On November 23, 2015, Kathryn Brown exited the library with her husband, David, and began to walk down the concrete stairs. While doing so, she tripped on one of the deteriorated stairs, fell, and struck her head, suffering a traumatic head injury.  She died six days later.

Mr. Brown thereafter commenced a wrongful-death action against Oil City as owner of the stairs, as well as HB&S and Fred Burns for their work on them.  At the conclusion of discovery, HB&S and Fred Burns filed motions for summary judgment, asking that the court dismiss Mr. Brown’s claims against them, because they were not in possession of the premises at the time the injury occurred and, therefore, owed no duty to anyone using the stairs. 

The trial court observed that the Supreme Court of Pennsylvania had adopted Section 385 of the Restatement (Second) of Torts, which states in comment c that a “contractor who turns over the land with knowledge that his work has made it dangerous in a manner unlikely to be discovered by the possessor is subject to liability both to the possessor and to those who come upon the land.”  Finding that the alleged defect to the stairs was discoverable, and in fact had been discovered by Oil City, the trial court granted the motions and dismissed the claims against HB&S and Fred Burns.

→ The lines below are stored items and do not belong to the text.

(** X7: [comment] run for one issue leaves the comments of every other
    issue as they are, whatever requests reject, provided identifiers are
    unique and the listing pages the comments of the issue. *)
Theorem comment_leaves_other_issues ctx issueNumber c w j :
  store_ok w -> paginate_ok w -> j <> issueNumber ->
  issue_comments j (snd (run (comment ctx issueNumber c) w)) =
  issue_comments j w.
Proof.
  intros [Hnd _] Hpg Hj.
  rewrite (comment_run ctx issueNumber c w).
  set (p := issueParameters_of ctx issueNumber).
  set (marker := marker_of (CommentText.markerText c)).
  set (body := body_of (GITHUB_RUN_ATTEMPT w) ctx c).
  cbn [IssueParams.issue_number p issueParameters_of].
  destruct (for_await_pages_store p marker (pages_of issueNumber w) 0 None w)
    as [Hc [_ Hv]].
  destruct (run (for_await_pages _ _ _ _ _) w) as [[commentId|e] w1];
    simpl in Hc, Hv; [|unfold issue_comments; simpl; now rewrite Hc].
  specialize (Hv commentId eq_refl).
  assert (Hcreate : issue_comments j (snd (createComment p body w1)) =
                    issue_comments j w).
  { unfold createComment, issue_comments.
    destruct (request_comments (CreateComment p body) w1) as [Hr _].
    destruct (request (CreateComment p body) w1) as [[[]|e] w2];
      simpl in *; rewrite Hr, Hc; [|reflexivity].
    rewrite filter_app. simpl.
    assert (E : Z.eqb issueNumber j = false) by (apply Z.eqb_neq; congruence).
    rewrite E. apply app_nil_r. }
  unfold create_or_update.
  destruct commentId as [n|]; [|exact Hcreate].
  destruct (Z.eqb n 0); [exact Hcreate|].
  unfold updateComment, issue_comments.
  destruct (request_comments (UpdateComment p body n) w1) as [Hr _].
  destruct (request (UpdateComment p body n) w1) as [[[]|e] w2];
    simpl in *; [destruct (existsb _ _); simpl|]; rewrite ?Hr, ?Hc;
    try reflexivity.
  apply filter_set_body_other_issue. intros x Hx Hid.
  symmetry in Hv. apply scan_pages_some in Hv.
  destruct Hv as [Hv | [cm [Hin [_ Hcm]]]]; [discriminate|].
  unfold pages_of in Hin. rewrite Hpg in Hin.
  unfold issue_comments in Hin. apply filter_In in Hin.
  destruct Hin as [Hin Hissue]. apply Z.eqb_eq in Hissue.
  assert (x = cm) by (apply (unique_ids (comments w)); auto; congruence).
  subst x. congruence.
Qed.
(** X25.  The shot list keeps its numbering of positions: from a list in
    which every shot has its position as [order], any sequence of adding
    at the end, inserting after a row and deleting by id leads to a list
    with the same property.  Inserting and deleting renumber the whole
    list; adding gives the new shot the old length. *)
Theorem shot_orders_are_positions (evs : list ShotList.ShotEvent)
    (st : ShotList.State) :
  ShotList.ordered (ShotList.shots st) ->
  ShotList.ordered (ShotList.shots (fold_left ShotList.shotStep evs st)).
Proof.
  revert st. induction evs as [|ev evs IH]; intros st H; [exact H|].
  cbn [fold_left]. apply IH. destruct ev; cbn [ShotList.shotStep].
  - unfold ShotList.handleAddShot.
    destruct (ShotList.activeProjectId st) as [p|]; [|exact H].
    cbn [ShotList.shots]. intros i sh N.
    destruct (Nat.lt_ge_cases i (List.length (ShotList.shots st))) as [L|L].
    + rewrite nth_error_app1 in N by exact L. now apply H.
    + rewrite nth_error_app2 in N by exact L.
      destruct (i - List.length (ShotList.shots st)) as [|j] eqn:E.
      * cbn in N. injection N as <-. cbn [ShotList.newShot ShotList.order]. lia.
      * destruct j; discriminate N.
  - unfold ShotList.handleInsertShot.
    destruct (ShotList.activeProjectId st); [|exact H].
    apply reorder_ordered.
  - apply reorder_ordered.
Qed.

Lemma shot_orders_are_positions_witness :
  ShotList.ordered (ShotList.shots ShotList.sampleShots) /\
  ShotList.ordered
    (ShotList.shots
       (fold_left ShotList.shotStep
          [ShotList.InsertShot "n" 0; ShotList.DeleteShot "s0";
           ShotList.AddShot "m"] ShotList.sampleShots)).
Proof.
  assert (H : ShotList.ordered (ShotList.shots ShotList.sampleShots)).
  { intros [|[|i]] sh N; cbn in N.
    - injection N as <-. reflexivity.
    - injection N as <-. reflexivity.
    - destruct i; discriminate N. }
  split; [exact H|].
  exact (@shot_orders_are_positions
           [ShotList.InsertShot "n" 0; ShotList.DeleteShot "s0";
            ShotList.AddShot "m"] ShotList.sampleShots H).
Defined.

(** X26.  Inserting after row [index] of a list that has such a row, with
    a project open: the rows up to [index] stay where they are, the new
    empty shot stands at [index + 1], and every later row moves down by one
    place; the list grows by one and all rows are numbered by their new
    positions. *)
Theorem insert_places_shot_after_row (uuid p : string) (index : nat)
    (st : ShotList.State) :
  ShotList.activeProjectId st = Some p ->
  index < List.length (ShotList.shots st) ->
  let shots' := ShotList.shots (ShotList.handleInsertShot uuid index st) in
  List.length shots' = S (List.length (ShotList.shots st)) /\
  nth_error shots' (index + 1)
    = Some (ShotList.newShot uuid p "" (index + 1)) /\
  (forall i, i <= index ->
     nth_error shots' i
     = option_map (fun s => ShotList.withOrder s i)
         (nth_error (ShotList.shots st) i)) /\
  (forall i, index < i ->
     nth_error shots' (S i)
     = option_map (fun s => ShotList.withOrder s (S i))
         (nth_error (ShotList.shots st) i)).
Proof.
  intros Hp Hi shots'. subst shots'.
  unfold ShotList.handleInsertShot. rewrite Hp. cbn [ShotList.shots].
  unfold ShotList.splice.
  assert (Lf : List.length (firstn (index + 1) (ShotList.shots st)) = index + 1)
    by (rewrite length_firstn; lia).
  split; [|split; [|split]].
  - rewrite reorder_length, length_app. cbn [List.length].
    rewrite Lf, length_skipn. lia.
  - rewrite reorder_nth, nth_error_app2 by lia.
    rewrite Lf, Nat.sub_diag. reflexivity.
  - intros i Hle. rewrite reorder_nth, nth_error_app1 by lia.
    rewrite nth_error_firstn.
    destruct (i <? index + 1) eqn:E; [reflexivity|].
    apply Nat.ltb_ge in E. lia.
  - intros i Hlt. rewrite reorder_nth, nth_error_app2 by lia.
    rewrite Lf. replace (S i - (index + 1)) with (S (i - (index + 1))) by lia.
    cbn [nth_error]. rewrite nth_error_skipn.
    replace (index + 1 + (i - (index + 1))) with i by lia. reflexivity.
Qed.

Mr. Brown appealed to the Commonwealth Court, which reversed the trial court unanimously.  The Commonwealth Court reasoned that Oil City’s knowledge of the defective condition of the stairs did not relieve HB&S or Fred Burns of liability for Ms. Brown's death, because the discoverability of the defect is relevant only to the possessor who discovered the defect (here, Oil City), and is irrelevant to the liability toward “those who come upon the land,” who did not know of the defective condition.  In other words, that Oil City had discovered the defect may have relieved HB&S and Fred Burns of their liability to Oil City, but it did not impact their liability to people using the staircase.

HB&S and Fred Burns appealed to the Supreme Court of Pennsylvania, which, on May 16, 2023, affirmed the Commonwealth Court’s decision.  The Supreme Court held that Section 385 “impos[es] potential liability on contractors to third persons for all defective conditions of structures on land which they are responsible for creating through their repair work.”  It found that “comment c serves only to clarify that the persons to whom a contractor is liable under Section 385 includes the possessor of land, when the dangerous condition is not readily discoverable by the possessor.”  It does not limit a contractor’s liability to third persons “to only those situations in which he has created a dangerous condition that is not readily apparent or obvious.”  Indeed, the Supreme Court observed that such a limitation would violate the fundamental public policy that “for any injury resulting from any person’s lack of elementary forethought, the law holds that person accountable.”

As a result of the Supreme Court’s decision, contractors in the Commonwealth have clear liability for claims for injuries arising from their past work.  Of course, contractors should always take care to perform their work in a careful manner that does not cause injury to others, but also, if a contractor becomes aware of a dangerous condition caused by their work, it should immediately reach out to the landowner to work together to remedy the issue.  Finally, contractors should review their insurance policies, to ascertain whether there are any gaps in coverage for work performed in the past, and should contact their insurance professional to close any that they find.